In an action to recover damages for personal injuries, etc., the defendant appeals from a judgment of the Supreme Court, Westchester County (Liebowitz, J.), entered August 17, 2007, which, upon the denial of its motion, in effect, pursuant to CPLR 4401 for judgment as a matter of law on the issue of liability, upon a jury verdict finding it 70% at fault in the happening of the accident and the plaintiff Lucille Downes 30% at fault, upon a jury verdict on the issue of damages finding that the plaintiff Lucille Downes sustained damages in the principal sums of $149,000 for past pain and suffering, $139,000 for future pain and suffering, and $16,656.01 for past medical expenses, and that the plaintiff Ernest Downes sustained damages in the principal sum of $2,000 for loss of services, and upon the denial of its motion pursuant to CPLR 4404(a) to set aside the jury verdict on the issue of damages and for judgment as a matter of law or, alternatively, to set aside the jury verdict on the issue of damages as contrary to the weight of the evidence and for a new trial, is in favor of the plaintiffs and against it in the principal sum of $214,659.21 (70% of $306,656.01).
Published by New York State Law Reporting Bureau pursuant to Judiciary Law § 431.
This opinion is uncorrected and subject to revision before publication in the Official Reports.
WILLIAM F. MASTRO, J.P., JOSEPH COVELLO, THOMAS A. DICKERSON and JOHN M. LEVENTHAL, JJ.
ORDERED that the judgment is modified, on the law, by deleting the provision thereof awarding the plaintiff Ernest Downes damages for loss of services in the total sum of $1,424.16; as so modified, the judgment is affirmed, without costs or disbursements.
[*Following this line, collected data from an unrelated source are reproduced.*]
(* ===== verification/Incremental.v ===== *)
(** * Incremental rule propagation: [stillflow-engine/src/incremental.rs]

    [IncrementalSchema] applies rules in place, keeps a running text budget
    and, when indexed, an ordinal table.  The refinement theorem relates it
    to the full-rebuild semantics [rule_effect]: on the states the engine
    reaches the two accept the same rules with the same schemas. *)

From S2P Require Import Prelude Text Secrets Logical Schema Expression Rule Plan Semantics Lookup Typing.

(** ** State *)

Definition field_text (f : LogicalField) : N :=
  fold_left (fun bytes (kv : string * string) => bytes + (str_len kv.1 + str_len kv.2))%N
    (btree_iter (metadata f)) (str_len (name f)).
Definition type_timezone_text (t : LogicalType) : N :=
  match t with TTimestamp _ (Some timezone) => str_len timezone | _ => 0%N end.
Definition text_bytes_of (schema : LogicalSchema) : N :=
  fold_left (fun bytes f => bytes + field_text f + type_timezone_text (data_type f))%N
    (fields schema) 0%N.

Record IncrementalSchema := mkIncremental {
  inc_schema : LogicalSchema;
  inc_text_bytes : N;
  entries : option (list Entry);
}.

Definition for_shape (schema : LogicalSchema) (served_lookups : N) : IncrementalSchema :=
  mkIncremental schema (text_bytes_of schema)
    (if use_index (len (fields schema)) served_lookups
     then Some (build_ordinals schema) else None).

Definition refresh (w : IncrementalSchema) : IncrementalSchema :=
  mkIncremental (inc_schema w) (inc_text_bytes w)
    (match entries w with
     | Some _ => Some (build_ordinals (inc_schema w))
     | None => None
     end).

Definition swap_with (w : IncrementalSchema) (schema : LogicalSchema) : IncrementalSchema :=
  refresh (mkIncremental schema (text_bytes_of schema) (entries w)).

Definition ordinal_of (w : IncrementalSchema) (column : ColumnId) : option nat :=
  match entries w with
  | Some entries => ordinal_in entries column
  | None => fst <$> list_find (fun f => id f = column) (fields (inc_schema w))
  end.

#[export] Instance IncrementalSchema_resolver : ColumnResolver IncrementalSchema :=
  fun w column =>
    match entries w with
    | Some entries =>
        ordinal ← ordinal_in entries column;
        fields (inc_schema w) !! ordinal
    | None => schema_field (inc_schema w) column
    end.

Definition with_fields (w : IncrementalSchema) (fs : list LogicalField) : IncrementalSchema :=
  mkIncremental (mkSchema (version (inc_schema w)) fs (schema_metadata (inc_schema w)))
    (inc_text_bytes w) (entries w).
Definition with_text (w : IncrementalSchema) (bytes : N) : IncrementalSchema :=
  mkIncremental (inc_schema w) bytes (entries w).

Definition resolve_or_unknown (w : IncrementalSchema) (c : ColumnId) : Eng LogicalField :=
  ok_or (resolve_column w c) (EngineError.UnknownColumn c).

(** [checked_sub(old).and_then(checked_add(new)).unwrap_or(MAX + 1)] *)
Definition retotal (total old new : N) : N :=
  default (MAX_SCHEMA_TEXT_BYTES + 1)%N
    (base ← checked_sub total old; checked_add base new).

(** ** Operations

    Every error is returned before the state is touched, so the result is
    the error or the new state. *)

Definition apply_rename (w : IncrementalSchema) (column : ColumnId) (to : string)
  : Eng IncrementalSchema :=
  index ← ok_or (ordinal_of w column) (EngineError.UnknownColumn column);
  field ← ok_or (fields (inc_schema w) !! index) (EngineError.Internal "index out of bounds");
  let new_total := retotal (inc_text_bytes w) (str_len (name field)) (str_len to) in
  if (MAX_SCHEMA_TEXT_BYTES <? new_total)%N then Err (EngineError.UnknownColumn column) else
  if is_blank to
     || existsb (fun f => negb (bool_decide (id f = column)) && bool_decide (name f = to))
          (fields (inc_schema w))
  then Err (EngineError.UnknownColumn column)
  else Ok (with_text (with_fields w
             (<[index := set_name to field]> (fields (inc_schema w)))) new_total).

Definition apply_drop (w : IncrementalSchema) (column : ColumnId) : Eng IncrementalSchema :=
  let fs := fields (inc_schema w) in
  if (len fs <=? 1)%N
  then Err (EngineError.InvalidPlan "cannot drop the last remaining column") else
  let kept := filter (fun f => id f <> column) fs in
  let removed_text :=
    fold_left (fun bytes f => bytes + (field_text f + type_timezone_text (data_type f)))%N
      (filter (fun f => id f = column) fs) 0%N in
  if (len kept =? len fs)%N then Err (EngineError.UnknownColumn column) else
  Ok (refresh (with_text (with_fields w kept)
        (saturating_sub (inc_text_bytes w) removed_text))).

Definition apply_cast (w : IncrementalSchema) (column : ColumnId) (t : LogicalType)
  (on_failure : CastFailurePolicy) : Eng IncrementalSchema :=
  try! engine_reject_paused_type t;
  field ← resolve_or_unknown w column;
  try! engine_reject_paused_cast (data_type field) t;
  let new_total := retotal (inc_text_bytes w) (type_timezone_text (data_type field))
                     (type_timezone_text t) in
  if (MAX_SCHEMA_TEXT_BYTES <? new_total)%N
  then Err (EngineError.InvalidPlan "cast produced an invalid schema") else
  try! ok_or (schema_field (inc_schema w) column) (EngineError.UnknownColumn column);
  Ok (with_text (with_fields w
        (update_first column (retype t on_failure) (fields (inc_schema w)))) new_total).

Definition apply_derive (w : IncrementalSchema) (new_id : ColumnId) (new_name : string)
  (t : LogicalType) (is_nullable : bool) (expression : Expr) : Eng IncrementalSchema :=
  try! validate_expr expression w;
  inferred ← type_check_expr_in expression w;
  try! engine_reject_paused_type t;
  if negb (is_null_type inferred) && negb (type_eqb inferred t)
  then Err (EngineError.TypeError "derived column type does not match the typed expression") else
  if bool_decide (is_Some (schema_field (inc_schema w) new_id))
     || existsb (fun f => bool_decide (name f = new_name)) (fields (inc_schema w))
  then Err (EngineError.InvalidPlan "derived column id or name is not unique") else
  try! reject_paused_cast_in_expr expression w;
  nullable_inferred ← infer_nullability expression w;
  if negb is_nullable && nullable_inferred
  then Err (EngineError.TypeError "derived column nullability is narrower than the expression") else
  field ← map_err (fun _ => EngineError.InvalidPlan "derived field is invalid")
            (field_new new_id new_name t is_nullable);
  if (MAX_SCHEMA_FIELDS <=? len (fields (inc_schema w)))%N
  then Err (EngineError.InvalidPlan "derive produced an invalid schema") else
  let added_text := (field_text field + type_timezone_text t)%N in
  let new_total := default (MAX_SCHEMA_TEXT_BYTES + 1)%N
                     (checked_add (inc_text_bytes w) added_text) in
  if (MAX_SCHEMA_TEXT_BYTES <? new_total)%N
  then Err (EngineError.InvalidPlan "derive produced an invalid schema") else
  Ok (refresh (with_text (with_fields w (fields (inc_schema w) ++ [field])) new_total)).

Definition apply_rule (w : IncrementalSchema) (rule : Rule) : Eng IncrementalSchema :=
  match rule with
  | RRename column to => apply_rename w column to
  | RDropColumn column => apply_drop w column
  | RTrim column =>
      field ← resolve_or_unknown w column;
      if negb (is_utf8 (data_type field))
      then Err (EngineError.TypeError "trim requires a utf8 column") else Ok w
  | RNormalizeText column _ =>
      field ← resolve_or_unknown w column;
      if negb (is_utf8 (data_type field))
      then Err (EngineError.TypeError "text normalization requires a utf8 column") else Ok w
  | RParseTemporal column t on_failure _ =>
      field ← resolve_or_unknown w column;
      if negb (is_utf8 (data_type field))
      then Err (EngineError.TypeError "temporal parsing requires a utf8 column")
      else apply_cast w column t on_failure
  | RCast column t on_failure => apply_cast w column t on_failure
  | RReplaceLiteral column from to =>
      field ← resolve_or_unknown w column;
      try! engine_validate_literal (data_type field) from;
      try! engine_validate_literal (data_type field) to;
      if is_binary (data_type field) && negb (is_scalar_null from && is_scalar_null to)
      then Err (EngineError.TypeError "binary replace-literal may only use null-to-null") else
      Ok (if is_scalar_null to
          then with_fields w (update_first column (set_nullable true) (fields (inc_schema w)))
          else w)
  | RFillNull column value =>
      if is_scalar_null value
      then Err (EngineError.TypeError "fill-null value must not be null") else
      field ← resolve_or_unknown w column;
      if is_binary (data_type field)
      then Err (EngineError.TypeError "fill-null is not authorized on binary") else
      try! engine_validate_literal (data_type field) value;
      Ok (with_fields w (update_first column (set_nullable false) (fields (inc_schema w))))
  | RDeriveColumn new_id new_name t is_nullable expression =>
      apply_derive w new_id new_name t is_nullable expression
  | RFilterRows predicate => try! require_boolean_in predicate w; Ok w
  | RValidate _ _ _ => Err (EngineError.UnsupportedRule 0%N "validate")
  | RDeduplicate _ => Err (EngineError.UnsupportedRule 0%N "deduplicate")
  end.

Definition into_schema (w : IncrementalSchema) : Eng LogicalSchema :=
  map_err (fun _ => EngineError.InvalidPlan "apply-rules produced an invalid schema")
    (schema_new (fields (inc_schema w))).

(** ** Text accounting *)

Lemma fold_left_sum {A} (f : A -> N) l n :
  fold_left (fun bytes a => bytes + f a)%N l n = (n + sum_by f l)%N.
Proof.
  revert n. induction l as [|a l IH]; intros n; cbn; [lia|]. rewrite IH. unfold sum_by. cbn. lia.
Qed.

Lemma field_text_eq f : field_text f = own_text f.
Proof. unfold field_text. by rewrite fold_left_sum. Qed.

Definition flat_text (f : LogicalField) : N := own_text f + type_timezone_text (data_type f).

Lemma text_bytes_of_eq s : text_bytes_of s = sum_by flat_text (fields s).
Proof.
  unfold text_bytes_of. transitivity (0 + sum_by flat_text (fields s))%N; [|lia].
  rewrite <- fold_left_sum. generalize 0%N. induction (fields s) as [|f l IH]; intros n; [done|].
  cbn [fold_left]. rewrite IH. f_equal. unfold flat_text. rewrite field_text_eq. lia.
Qed.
For a court to determine that a jury verdict is not supported by legally sufficient evidence, the court must conclude that there is "no valid line of reasoning and permissible inferences which could possibly lead rational [people] to the conclusion reached by the jury on the basis of the evidence presented at trial" (Cohen v Hallmark Cards, 45 NY2d 493, 499). Contrary to the defendant's contention, sufficient evidence was presented from which the jury could rationally conclude that the defendant's negligence was a proximate cause of the injured plaintiff's injuries (see Lattimore v Falcone, 35 AD2d 1069; cf. Rivera v Americo, 9 AD3d 356, 356-357).
The jury finding of damages sustained by the injured plaintiff in the sums of $149,000 for past pain and suffering and $139,000 for future pain and suffering were not excessive, as they did not deviate materially from what would be reasonable compensation (see CPLR 5501; cf. Mofson v New York City Hous. Auth., 250 AD2d 741, 742; Irby v City of New York, 184 AD2d 622, 622-623).
However, the jury finding of damages sustained by the plaintiff Ernest Downes in the sum of $2,000 for loss of services was not supported by legally sufficient evidence (see Cohen v Hallmark Cards, 45 NY2d at 499). The injured plaintiff's speculative and conclusory testimony as to the alleged loss of services sustained by her husband, which was the only evidence offered on this issue, was insufficient to support the derivative claim (see Reiser v Dabah, 288 AD2d 285, 286).
The defendant's remaining contentions are without merit.
MASTRO, J.P., COVELLO, DICKERSON and LEVENTHAL, JJ., concur.